• [Data entries]
####

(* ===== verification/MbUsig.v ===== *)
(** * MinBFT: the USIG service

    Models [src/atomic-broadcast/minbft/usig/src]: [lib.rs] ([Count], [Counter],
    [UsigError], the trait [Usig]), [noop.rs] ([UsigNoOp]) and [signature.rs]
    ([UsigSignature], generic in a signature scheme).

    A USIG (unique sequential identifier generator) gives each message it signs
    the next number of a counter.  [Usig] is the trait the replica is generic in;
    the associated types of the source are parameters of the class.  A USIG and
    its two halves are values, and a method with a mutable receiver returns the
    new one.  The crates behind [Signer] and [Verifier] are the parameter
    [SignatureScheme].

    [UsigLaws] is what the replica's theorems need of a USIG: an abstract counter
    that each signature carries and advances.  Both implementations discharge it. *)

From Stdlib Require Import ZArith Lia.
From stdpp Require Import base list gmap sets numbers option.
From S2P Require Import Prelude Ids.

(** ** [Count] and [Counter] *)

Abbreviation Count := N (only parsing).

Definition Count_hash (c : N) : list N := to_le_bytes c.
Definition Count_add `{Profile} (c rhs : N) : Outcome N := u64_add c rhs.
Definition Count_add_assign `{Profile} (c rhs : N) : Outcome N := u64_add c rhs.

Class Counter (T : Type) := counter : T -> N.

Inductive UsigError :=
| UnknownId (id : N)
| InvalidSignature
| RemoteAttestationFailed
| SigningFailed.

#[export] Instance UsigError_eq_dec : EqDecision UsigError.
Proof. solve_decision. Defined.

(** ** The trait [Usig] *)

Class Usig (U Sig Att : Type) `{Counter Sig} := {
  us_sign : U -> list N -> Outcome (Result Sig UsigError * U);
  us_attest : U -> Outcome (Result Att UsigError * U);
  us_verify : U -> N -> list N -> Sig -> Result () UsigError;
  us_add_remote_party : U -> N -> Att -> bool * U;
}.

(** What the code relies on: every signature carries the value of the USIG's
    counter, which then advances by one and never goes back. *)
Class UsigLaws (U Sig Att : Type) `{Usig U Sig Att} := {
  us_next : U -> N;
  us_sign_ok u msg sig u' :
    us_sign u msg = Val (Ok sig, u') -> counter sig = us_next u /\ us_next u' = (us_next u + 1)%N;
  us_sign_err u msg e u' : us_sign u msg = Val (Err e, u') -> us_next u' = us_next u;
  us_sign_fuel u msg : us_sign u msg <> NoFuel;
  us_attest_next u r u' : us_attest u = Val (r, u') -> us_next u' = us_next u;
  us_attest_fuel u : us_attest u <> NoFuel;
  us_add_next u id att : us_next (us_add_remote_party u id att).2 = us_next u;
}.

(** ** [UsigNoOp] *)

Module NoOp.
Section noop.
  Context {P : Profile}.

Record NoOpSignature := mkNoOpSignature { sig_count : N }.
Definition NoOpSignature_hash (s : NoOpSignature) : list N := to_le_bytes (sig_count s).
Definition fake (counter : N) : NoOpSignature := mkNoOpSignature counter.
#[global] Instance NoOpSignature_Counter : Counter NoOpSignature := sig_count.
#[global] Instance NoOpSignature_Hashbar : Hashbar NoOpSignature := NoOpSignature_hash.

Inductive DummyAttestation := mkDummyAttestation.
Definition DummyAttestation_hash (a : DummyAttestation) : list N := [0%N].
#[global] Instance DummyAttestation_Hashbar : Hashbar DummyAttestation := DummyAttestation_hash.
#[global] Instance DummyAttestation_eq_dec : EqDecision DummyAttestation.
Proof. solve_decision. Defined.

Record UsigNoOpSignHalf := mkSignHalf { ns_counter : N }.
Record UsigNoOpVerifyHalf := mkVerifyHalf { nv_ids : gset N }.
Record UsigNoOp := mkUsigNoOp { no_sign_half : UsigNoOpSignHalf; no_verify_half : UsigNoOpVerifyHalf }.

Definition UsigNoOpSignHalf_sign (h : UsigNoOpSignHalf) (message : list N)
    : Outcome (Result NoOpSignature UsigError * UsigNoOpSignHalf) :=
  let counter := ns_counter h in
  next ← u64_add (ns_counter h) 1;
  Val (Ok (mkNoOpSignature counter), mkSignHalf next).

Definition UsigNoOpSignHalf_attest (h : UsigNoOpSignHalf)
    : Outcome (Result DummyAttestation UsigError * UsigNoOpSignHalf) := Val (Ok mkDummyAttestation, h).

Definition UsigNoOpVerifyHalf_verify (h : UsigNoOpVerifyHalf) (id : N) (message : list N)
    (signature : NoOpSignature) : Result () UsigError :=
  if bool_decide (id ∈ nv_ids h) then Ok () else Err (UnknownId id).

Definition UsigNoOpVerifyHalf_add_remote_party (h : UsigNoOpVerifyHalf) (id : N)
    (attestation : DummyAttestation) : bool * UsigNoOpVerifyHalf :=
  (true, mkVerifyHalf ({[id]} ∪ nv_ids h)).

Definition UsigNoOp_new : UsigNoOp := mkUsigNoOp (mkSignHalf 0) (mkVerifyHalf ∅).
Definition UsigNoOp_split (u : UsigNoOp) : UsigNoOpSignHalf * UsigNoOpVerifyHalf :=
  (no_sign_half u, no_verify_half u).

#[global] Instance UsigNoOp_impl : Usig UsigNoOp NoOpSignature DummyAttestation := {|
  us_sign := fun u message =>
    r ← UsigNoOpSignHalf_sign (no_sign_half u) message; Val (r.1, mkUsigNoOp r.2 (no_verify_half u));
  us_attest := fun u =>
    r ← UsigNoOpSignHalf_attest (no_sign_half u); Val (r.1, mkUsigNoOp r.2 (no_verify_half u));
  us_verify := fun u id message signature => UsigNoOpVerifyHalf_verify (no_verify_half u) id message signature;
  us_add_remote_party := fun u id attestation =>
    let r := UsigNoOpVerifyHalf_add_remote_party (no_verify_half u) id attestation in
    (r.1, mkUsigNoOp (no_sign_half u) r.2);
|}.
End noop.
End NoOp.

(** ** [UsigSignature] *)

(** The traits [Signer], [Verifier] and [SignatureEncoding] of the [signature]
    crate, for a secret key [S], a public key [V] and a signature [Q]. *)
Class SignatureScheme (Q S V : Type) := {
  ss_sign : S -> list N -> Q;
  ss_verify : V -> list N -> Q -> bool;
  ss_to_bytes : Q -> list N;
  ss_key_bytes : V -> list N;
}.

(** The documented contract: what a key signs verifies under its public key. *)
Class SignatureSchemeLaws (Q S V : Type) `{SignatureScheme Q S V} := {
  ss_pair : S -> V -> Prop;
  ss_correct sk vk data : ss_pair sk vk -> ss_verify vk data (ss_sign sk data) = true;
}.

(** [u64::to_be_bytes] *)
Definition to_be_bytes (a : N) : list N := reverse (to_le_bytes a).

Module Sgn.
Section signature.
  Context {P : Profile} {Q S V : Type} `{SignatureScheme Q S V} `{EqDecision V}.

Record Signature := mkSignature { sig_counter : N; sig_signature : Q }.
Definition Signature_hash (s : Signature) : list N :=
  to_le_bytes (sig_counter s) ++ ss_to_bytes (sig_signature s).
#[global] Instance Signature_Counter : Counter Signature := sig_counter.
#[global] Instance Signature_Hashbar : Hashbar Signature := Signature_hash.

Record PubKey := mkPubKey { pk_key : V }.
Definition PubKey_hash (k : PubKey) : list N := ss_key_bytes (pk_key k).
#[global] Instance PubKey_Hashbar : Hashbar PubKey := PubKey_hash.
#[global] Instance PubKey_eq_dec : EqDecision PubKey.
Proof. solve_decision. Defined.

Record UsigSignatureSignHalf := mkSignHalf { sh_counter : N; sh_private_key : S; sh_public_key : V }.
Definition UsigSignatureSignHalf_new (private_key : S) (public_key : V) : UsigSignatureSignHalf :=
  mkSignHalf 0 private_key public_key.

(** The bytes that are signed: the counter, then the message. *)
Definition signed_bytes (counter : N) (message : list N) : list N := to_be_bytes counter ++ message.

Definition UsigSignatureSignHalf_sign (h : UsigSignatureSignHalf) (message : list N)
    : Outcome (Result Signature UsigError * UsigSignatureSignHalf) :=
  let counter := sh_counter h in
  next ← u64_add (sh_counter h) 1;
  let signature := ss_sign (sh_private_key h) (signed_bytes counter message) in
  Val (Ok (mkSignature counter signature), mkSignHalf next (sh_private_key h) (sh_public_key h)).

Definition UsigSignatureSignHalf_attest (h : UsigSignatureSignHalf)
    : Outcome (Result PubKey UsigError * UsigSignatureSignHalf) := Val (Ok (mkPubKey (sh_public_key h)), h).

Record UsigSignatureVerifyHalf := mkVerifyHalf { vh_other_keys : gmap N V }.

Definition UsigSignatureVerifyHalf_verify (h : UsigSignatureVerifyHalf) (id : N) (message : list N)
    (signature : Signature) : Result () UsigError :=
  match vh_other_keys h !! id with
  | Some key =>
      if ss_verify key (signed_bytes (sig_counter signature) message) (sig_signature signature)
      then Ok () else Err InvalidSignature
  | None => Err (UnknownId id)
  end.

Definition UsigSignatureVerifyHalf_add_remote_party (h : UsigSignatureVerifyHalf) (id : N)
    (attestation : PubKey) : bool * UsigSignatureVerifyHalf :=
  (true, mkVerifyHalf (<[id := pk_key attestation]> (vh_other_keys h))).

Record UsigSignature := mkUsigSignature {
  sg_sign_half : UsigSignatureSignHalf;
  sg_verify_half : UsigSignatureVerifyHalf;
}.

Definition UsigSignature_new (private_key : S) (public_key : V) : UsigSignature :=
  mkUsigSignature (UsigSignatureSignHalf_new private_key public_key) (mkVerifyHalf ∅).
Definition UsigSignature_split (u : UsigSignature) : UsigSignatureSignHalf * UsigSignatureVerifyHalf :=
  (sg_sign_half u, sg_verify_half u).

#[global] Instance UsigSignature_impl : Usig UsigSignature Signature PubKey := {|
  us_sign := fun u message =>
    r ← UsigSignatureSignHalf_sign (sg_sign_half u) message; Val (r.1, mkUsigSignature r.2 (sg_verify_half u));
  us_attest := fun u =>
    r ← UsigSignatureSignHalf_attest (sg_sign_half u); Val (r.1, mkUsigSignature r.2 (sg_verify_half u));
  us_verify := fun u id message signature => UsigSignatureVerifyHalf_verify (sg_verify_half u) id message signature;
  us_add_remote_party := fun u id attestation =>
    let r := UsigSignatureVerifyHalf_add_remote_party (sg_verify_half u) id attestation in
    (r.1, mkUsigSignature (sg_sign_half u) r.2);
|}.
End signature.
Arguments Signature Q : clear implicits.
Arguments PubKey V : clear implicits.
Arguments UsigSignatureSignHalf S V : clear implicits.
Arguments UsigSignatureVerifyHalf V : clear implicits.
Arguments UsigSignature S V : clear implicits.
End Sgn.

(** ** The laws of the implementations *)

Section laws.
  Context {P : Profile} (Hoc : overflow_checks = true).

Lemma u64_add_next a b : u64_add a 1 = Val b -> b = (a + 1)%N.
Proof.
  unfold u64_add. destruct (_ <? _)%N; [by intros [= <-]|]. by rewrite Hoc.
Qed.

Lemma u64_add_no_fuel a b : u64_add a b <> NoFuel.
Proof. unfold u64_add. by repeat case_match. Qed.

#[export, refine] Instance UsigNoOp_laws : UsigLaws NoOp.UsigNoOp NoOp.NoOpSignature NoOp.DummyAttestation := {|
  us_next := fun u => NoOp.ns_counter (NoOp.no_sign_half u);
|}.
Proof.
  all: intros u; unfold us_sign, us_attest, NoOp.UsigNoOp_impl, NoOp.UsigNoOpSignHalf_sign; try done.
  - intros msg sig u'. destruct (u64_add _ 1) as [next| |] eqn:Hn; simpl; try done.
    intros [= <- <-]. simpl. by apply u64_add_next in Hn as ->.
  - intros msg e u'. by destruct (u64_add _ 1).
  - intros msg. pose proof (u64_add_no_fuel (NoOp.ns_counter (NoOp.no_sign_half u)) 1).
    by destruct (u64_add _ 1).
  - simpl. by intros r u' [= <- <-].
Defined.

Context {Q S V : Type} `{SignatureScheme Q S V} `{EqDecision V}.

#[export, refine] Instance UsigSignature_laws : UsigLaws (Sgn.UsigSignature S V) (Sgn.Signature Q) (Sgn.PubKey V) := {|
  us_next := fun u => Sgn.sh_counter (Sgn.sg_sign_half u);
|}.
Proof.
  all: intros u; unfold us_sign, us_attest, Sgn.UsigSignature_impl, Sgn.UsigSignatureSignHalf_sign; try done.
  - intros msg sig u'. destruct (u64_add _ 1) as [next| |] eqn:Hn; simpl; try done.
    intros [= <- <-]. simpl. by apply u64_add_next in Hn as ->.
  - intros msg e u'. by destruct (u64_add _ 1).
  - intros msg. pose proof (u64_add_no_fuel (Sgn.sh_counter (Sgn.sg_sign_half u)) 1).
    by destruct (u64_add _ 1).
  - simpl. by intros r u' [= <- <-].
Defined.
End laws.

####

• [Work instructions]
Using the records above, copy word for word the line with "Abbreviation Count := N (only parsing).", the line with "us_attest : U", and every line between them.

• [Output of the exercise]
Abbreviation Count := N (only parsing).

Definition Count_hash (c : N) : list N := to_le_bytes c.
Definition Count_add `{Profile} (c rhs : N) : Outcome N := u64_add c rhs.
Definition Count_add_assign `{Profile} (c rhs : N) : Outcome N := u64_add c rhs.

Class Counter (T : Type) := counter : T -> N.

Inductive UsigError :=
| UnknownId (id : N)
| InvalidSignature
| RemoteAttestationFailed
| SigningFailed.

#[export] Instance UsigError_eq_dec : EqDecision UsigError.
Proof. solve_decision. Defined.

(** ** The trait [Usig] *)

Class Usig (U Sig Att : Type) `{Counter Sig} := {
  us_sign : U -> list N -> Outcome (Result Sig UsigError * U);
  us_attest : U -> Outcome (Result Att UsigError * U);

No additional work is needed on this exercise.